This might be a minor thing but significantly improves the user experience. The problem usually happens when the update action forwards to the view action. Instead of doing a redirect. This means the user sees /editPerson.action in the address field of the browser. But he is really looking at /viewPerson.action. This means that if he presses reload he will resubmit the data. It also means the user can navigate back to the /editPerson.action by using the back and forward buttons or the browser history.
To avoid this you can use the
PRG (Post, Redirect and Get) Pattern. It can be summarized as follows:
Never show pages in response to POST
Always load pages using GET
Navigate from POST to GET using REDIRECT
Using the PRG approach removes this possibility by never showing the /editPerson.action to the user. This means he cannot navigate back to the page in any way. In this case it means a redirect between the editPerson action (update action) and the viewPerson action (view action).

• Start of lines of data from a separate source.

(* ===== verification/Dedupe.v ===== *)
(** * Deduplication of merged graphs (runtime/optimizer/base.py)

    Before it schedules a batch, an optimizer merges the runtime graphs of the
    batch and maps every node to a canonical node with the same signature.
    The signature of an op is what it does, with the nodes it refers to
    replaced by their canonical nodes and its parameter labels replaced by
    numbered tokens.

    [_stable_json] prints a value with sorted keys; the model compares the
    values the texts stand for ([stable_json]): dicts sorted by key, and a
    tuple is printed as a list.  Text is UTF-8, so [len] counts the bytes that
    start a character and [replace] of an empty pattern inserts before each of
    them. *)

From S2P Require Import Prelude PyFloat PyDict PyValue PyString TopoSort RuntimeGraph.
From Stdlib Require Import Ascii.

(** ** Canonical values *)

Fixpoint stable_json (v : val) : val :=
  match v with
  | VDict d =>
      let fix items (d : list (string * val)) :=
        match d with
        | [] => []
        | (key, item) :: d' => (key, stable_json item) :: items d'
        end in
      VDict (sorted_by str_ltb fst (items d))
  | VList l => VList (map stable_json l)
  | VTuple l => VList (map stable_json l)
  | _ => v
  end.

(** ** Labels *)

(** [collect]: the labels of a value, in the order they are found. *)
Fixpoint collect_labels (v : val) : list string :=
  match v with
  | VDict d =>
      let fix items (d : list (string * val)) :=
        match d with
        | [] => []
        | (key, item) :: d' =>
            match item with
            | VStr s => if String.eqb key "label" then [s] else []
            | _ => []
            end ++ collect_labels item ++ items d'
        end in
      items d
  | VList l => concat (map collect_labels l)
  | VTuple l => concat (map collect_labels l)
  | _ => []
  end.

(** [l.replace(old, new)] for a non-empty [old]: leftmost occurrences that do
    not overlap; the fuel is the length of the text. *)
Fixpoint replace_chars (fuel : nat) (old new l : list ascii) : list ascii :=
  match fuel, l with
  | S fuel', c :: l' =>
      if bool_decide (take (length old) l = old)
      then new ++ replace_chars fuel' old new (drop (length old) l)
      else c :: replace_chars fuel' old new l'
  | _, _ => l
  end.

(** [l.replace("", new)] *)
Definition replace_empty (new l : list ascii) : list ascii :=
  concat (map (λ c, if starts_char c then new ++ [c] else [c]) l) ++ new.

Definition replace_all (old new text : string) : string :=
  let l := chars text in
  of_chars
    (match chars old with
     | [] => replace_empty (chars new) l
     | old' => replace_chars (length l) old' (chars new) l
     end).

(** [f"__lbl{idx}__"] *)
Definition label_token (idx : nat) : string :=
  "__lbl" +:+ str_of_nat idx +:+ "__".

(** [replace] *)
Fixpoint replace_labels (label_map : dict string string) (pairs : list (string * string)) (v : val) : val :=
  match v with
  | VDict d =>
      let fix items (d : list (string * val)) :=
        match d with
        | [] => []
        | (key, item) :: d' =>
            (key, match item with
                  | VStr s =>
                      if String.eqb key "label" then VStr (dget_or s s label_map)
                      else replace_labels label_map pairs item
                  | _ => replace_labels label_map pairs item
                  end) :: items d'
        end in
      VDict (items d)
  | VList l => VList (map (replace_labels label_map pairs) l)
  | VTuple l => VTuple (map (replace_labels label_map pairs) l)
  | VStr s => VStr (foldl (λ text p, replace_all p.1 p.2 text) s pairs)
  | _ => v
  end.

(** [label_map.items()] *)
Definition label_pairs (sorted_labels : list string) : list (string * string) :=
  imap (λ idx label, (label, label_token idx)) sorted_labels.

Definition normalize_label_tokens (v : val) : val :=
  match sorted_by str_ltb id (remove_dups (collect_labels v)) with
  | [] => v
  | sorted_labels =>
      let label_map := label_pairs sorted_labels in
      replace_labels label_map (sorted_by (λ a b, b <? a) (λ pair, py_len pair.1) label_map) v
  end.

(** ** Renaming the nodes a spec refers to *)

Definition remap_node_refs (mapping : dict string string) (v : val) : val :=
  RuntimeGraph.remap (λ n, dget n mapping) (λ n, dget n mapping) v.

Definition remap_node_spec (spec : dict string val) (mapping : dict string string) : dict string val :=
  RuntimeGraph.remap_dict (λ n, dget n mapping) (λ n, dget n mapping) spec.

Definition remap_condition_spec (spec : dict string string) (mapping : dict string string) : dict string string :=
  RuntimeGraph.remap_condition (λ n, dget n mapping) (λ n, dget n mapping) spec.

(** ** Signatures *)

Definition normalize_spec_for_signature (spec : dict string val) (mapping : dict string string) : val :=
  normalize_label_tokens (VDict (remap_node_spec spec mapping)).

Module Signature.
Record t := mk {
task_type : string;
backend : string;
model : string;
data_spec : val;
model_spec : val;
inference_spec : val;
api_spec : val;
output_spec : option val;
dependencies : list string;
condition : option val;
}.
#[global] Instance eq_dec : EqDecision t.
Proof. solve_decision. Defined.
End Signature.

Definition condition_val (d : dict string string) : val := VDict (prod_map id VStr <$> d).

Definition runtime_signature (op : RuntimeOp.t) (mapping : dict string string) : Signature.t :=
  let normal spec := stable_json (normalize_spec_for_signature spec mapping) in
  Signature.mk (RuntimeOp.task_type op) (RuntimeOp.backend op) (RuntimeOp.model op)
    (normal (RuntimeOp.data_spec op)) (normal (RuntimeOp.model_spec op))
    (normal (RuntimeOp.inference_spec op)) (normal (RuntimeOp.api_spec op))
    (normal <$> RuntimeOp.output_spec op)
    ((λ dep, dget_or dep dep mapping) <$> RuntimeOp.dependencies op)
    ((λ c, stable_json (condition_val c)) <$> RuntimeOp.condition op).

(** ** Deduplication *)

Definition dedupe_ordered (items : list string) : list string :=
  foldl (λ ordered item, if decide (item ∈ ordered) then ordered else ordered ++ [item]) [] items.

Record dedupe := Dedupe {
  canonical_by_signature : dict Signature.t string;
  node_mapping : dict string string;
}.

Definition dedupe_node (graph : RuntimeGraph.t) (s : dedupe) (node_id : string) : result dedupe :=
  let mapping := node_mapping s in
  if decide (node_id ∈ dkeys (RuntimeGraph.output_node_map graph))
  then Ok (Dedupe (canonical_by_signature s) (dset node_id node_id mapping))
  else
    op ← dindex (KeyError node_id) node_id (RuntimeGraph.nodes graph);
    let signature := runtime_signature op mapping in
    Ok (match dget signature (canonical_by_signature s) with
        | None => Dedupe (dset signature node_id (canonical_by_signature s)) (dset node_id node_id mapping)
        | Some canonical => Dedupe (canonical_by_signature s) (dset node_id canonical mapping)
        end).

Definition dedupe_mapping (graph : RuntimeGraph.t) : result (dict string string) :=
  order ← RuntimeGraph.topological_order graph;
  s ← foldR (dedupe_node graph) (Dedupe [] []) order;
  Ok (node_mapping s).

(** The canonical op, its references renamed. *)
Definition remap_op (canonical : string) (mapping : dict string string) (op : RuntimeOp.t) : RuntimeOp.t :=
  RuntimeOp.mk canonical (RuntimeOp.task_type op) (RuntimeOp.backend op) (RuntimeOp.model op)
    (remap_node_spec (RuntimeOp.data_spec op) mapping)
    (remap_node_spec (RuntimeOp.model_spec op) mapping)
    (remap_node_spec (RuntimeOp.inference_spec op) mapping)
    (remap_node_spec (RuntimeOp.api_spec op) mapping)
    (dedupe_ordered ((λ dep, dget_or dep dep mapping) <$> RuntimeOp.dependencies op))
    ((λ spec, remap_node_spec spec mapping) <$> RuntimeOp.output_spec op)
    ((λ spec, remap_condition_spec spec mapping) <$> RuntimeOp.condition op).

(** One turn of the rebuilding loop on [new_nodes] and [new_order]. *)
Definition rebuild_node (graph : RuntimeGraph.t) (mapping : dict string string)
    (s : dict string RuntimeOp.t * list string) (node_id : string) : result (dict string RuntimeOp.t * list string) :=
  let '(new_nodes, new_order) := s in
  canonical ← dindex (KeyError node_id) node_id mapping;
  if dmem canonical new_nodes then Ok s
  else
    op ← dindex (KeyError canonical) canonical (RuntimeGraph.nodes graph);
    Ok (dset canonical (remap_op canonical mapping op) new_nodes, new_order ++ [canonical]).

(** [{mapping[k]: v for k, v in d.items()}] *)
Definition rekey (mapping d : dict string string) : result (dict string string) :=
  entries ← mapR (λ kv, k ← dindex (KeyError kv.1) kv.1 mapping; Ok (k, kv.2)) d;
  Ok (dict_of entries).

Definition is_identity (mapping : dict string string) : bool :=
  forallb (λ kv, String.eqb kv.1 kv.2) mapping.

Definition dedupe_runtime_graph (graph : RuntimeGraph.t) : result (RuntimeGraph.t * dict string string) :=
  mapping ← dedupe_mapping graph;
  if is_identity mapping then Ok (graph, mapping)
  else
    rebuilt ← foldR (rebuild_node graph mapping) ([], []) (RuntimeGraph.node_order graph);
    let '(new_nodes, new_order) := rebuilt in
    outputs ← rekey mapping (RuntimeGraph.output_node_map graph);
    paths ← rekey mapping (RuntimeGraph.output_paths graph);
    let dsl := map (λ kv, (kv.1, dedupe_ordered ((λ rid, dget_or rid rid mapping) <$> kv.2)))
                 (RuntimeGraph.dsl_to_runtime graph) in
    Ok (RuntimeGraph.mk new_nodes new_order outputs paths dsl, mapping).

(** [BaseOptimizer.optimize_graphs] *)
Definition optimize_graphs (graphs : dict string RuntimeGraph.t) :
    result (RuntimeGraph.t * dict string (string * string) * dict string string) :=
  merged ← RuntimeGraph.merge_runtime_graphs graphs;
  let '(merged_graph, output_mapping) := merged in
  optimized ← dedupe_runtime_graph merged_graph;
  let '(optimized_graph, dedup_mapping) := optimized in
  Ok (optimized_graph, output_mapping, dedup_mapping).

Example label_ex :
  normalize_label_tokens (VDict [("params", VList [VDict [("label", VStr "b")]; VDict [("label", VStr "ab")]]);
                                 ("text", VStr "{ab} {b}")])
  = VDict [("params", VList [VDict [("label", VStr "__lbl1__")]; VDict [("label", VStr "__lbl0__")]]);
           ("text", VStr "{__l__lbl1__l0__} {__lbl1__}")].
Proof. vm_compute. reflexivity. Qed.
Example replace_ex : replace_all "" "-" "ab" = "-a-b-". Proof. reflexivity. Qed.
Module SampleDedupe.
Definition query (id : string) : RuntimeOp.t :=
RuntimeOp.mk id "data_retrieval" "" "" [("query", VStr "select 1")] [] [] [] [] None None.
Definition prompt (id dep : string) : RuntimeOp.t :=
RuntimeOp.mk id "inference" "vllm" "m-7b" [("source", VDict [("node", VStr dep)])] [] [] [] [dep] None None.
Definition g : RuntimeGraph.t := RuntimeGraph.mk
[("q1", query "q1"); ("q2", query "q2"); ("p1", prompt "p1" "q1"); ("p2", prompt "p2" "q2");
 ("o1", prompt "o1" "p1"); ("o2", prompt "o2" "p2")]
["q1"; "q2"; "p1"; "p2"; "o1"; "o2"] [("o1", "first"); ("o2", "second")] [("o1", "value")] [].
End SampleDedupe.

Lemma dedupe_keeps_graphs_well_formed_witness :
  ∃ g' m, dedupe_runtime_graph SampleDedupe.g = Ok (g', m) ∧ graph_ok g'.
Proof.
  destruct (dedupe_keeps_graphs_well_formed SampleDedupe.g) as (g' & m & E & Hok & _).
  - apply graph_checks_ok, (bool_decide_unpack _). vm_compute. exact I.
  - exists g', m. split; [exact E|exact Hok].
Defined.
(* ===== verification/Schedule.v ===== *)
(** * Schedules (runtime/server.py, runtime/optimizer/topological_sort.py)

    A [Schedule] maps every worker of a batch to the nodes it runs, in order.
    The file models the scheduler's acceptance test ([_validate_schedule]) and
    the [topological_sort] optimizer, and proves that what the optimizer
    produces passes the test.  Profiles are the normalised ones. *)

From S2P Require Import Prelude PyFloat PyDict PyValue PyString TopoSort RuntimeGraph Grouping Capacity Cost.

Abbreviation worker_assignment := (dict string (list string)).

(** ** Acceptance of a schedule *)

(** [not s.strip()] *)
Definition blank (s : string) : bool := String.eqb (strip s) "".

Definition name_step (names : list string) (node_name : string) : result (list string) :=
  if blank node_name then Err (ValueError "Invalid node id in schedule") else Ok (names ++ [node_name]).

Definition entry_step (names : list string) (entry : string * list string) : result (list string) :=
  if blank entry.1 then Err (ValueError "Invalid worker id in schedule mapping")
  else foldR name_step names entry.2.

Definition schedule_node_names (schedule : worker_assignment) : result (list string) :=
  foldR entry_step [] schedule.

(** Equality of two sets given by lists. *)
Definition same_set (a b : list string) : bool := (subset_of a b && subset_of b a)%bool.

Definition validate_schedule (schedule : worker_assignment) (selected_workers runtime_nodes : list string) :
    result unit :=
  if negb (same_set (dkeys schedule) selected_workers)
  then Err (ValueError "Schedule workers must match selected worker group.")
  else
    schedule_names ← schedule_node_names schedule;
    if negb (same_set schedule_names runtime_nodes)
    then Err (ValueError "Schedule must match runtime graph nodes.")
    else
      foldR (λ _ (entry : string * list string),
        if bool_decide (NoDup entry.2) then Ok tt
        else Err (ValueError "Schedule worker_assignment has duplicate node IDs for worker")) tt schedule.

(** ** The topological_sort optimizer *)

Section optimizer.
Context (worker_names : list string) (worker_profiles : dict string (dict string val)).

Definition known_gpu (w : string) : result bool :=
match dget w worker_profiles with
| None => Ok false
| Some profile => truthy <$> dindex (KeyError "has_gpu") "has_gpu" profile
end.

Definition or_all (l : list string) : list string := match l with [] => worker_names | _ => l end.

(** The workers a node of a capability-gated task type may go to. *)
Definition gated_candidates (task_type : string) : list string :=
filter (λ w,
  let profile := dget_or [] w worker_profiles in
  (negb (truthy (vget "has_gpu" profile)) &&
   bool_decide (task_type ∈ advertised_task_types profile))%bool = true) worker_names.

It is easily implemented in Webwork by using the redirect result type. The final mapping of editPerson and viewPerson looks like this.
<action name="editPerson" class="example.EditPersonAction">
<result name="success" type="redirect">
<param name="location">/viewPerson.action?id=${userId}</param>
<param name="parse">true</param>
</result>
<result name="invalid.token">/duplicate_post.vm</result>
<interceptor-ref name="defaultStack"/>
<interceptor-ref name="token"/>
</action>
<action name="viewPerson" class="example.ViewPersonAction">
<result name="success">/view_person.vm</result>
<interceptor-ref name="defaultStack"/>
</action> One thing to notice is the OGNL expression in the location (/viewPerson.action?id=${userId}) This means Webwork will evaluate the expression at runtime and replace ${userId}. In this case it is taken directly from a request parameter.
In Struts you would have to manually code the redirect as far as I know.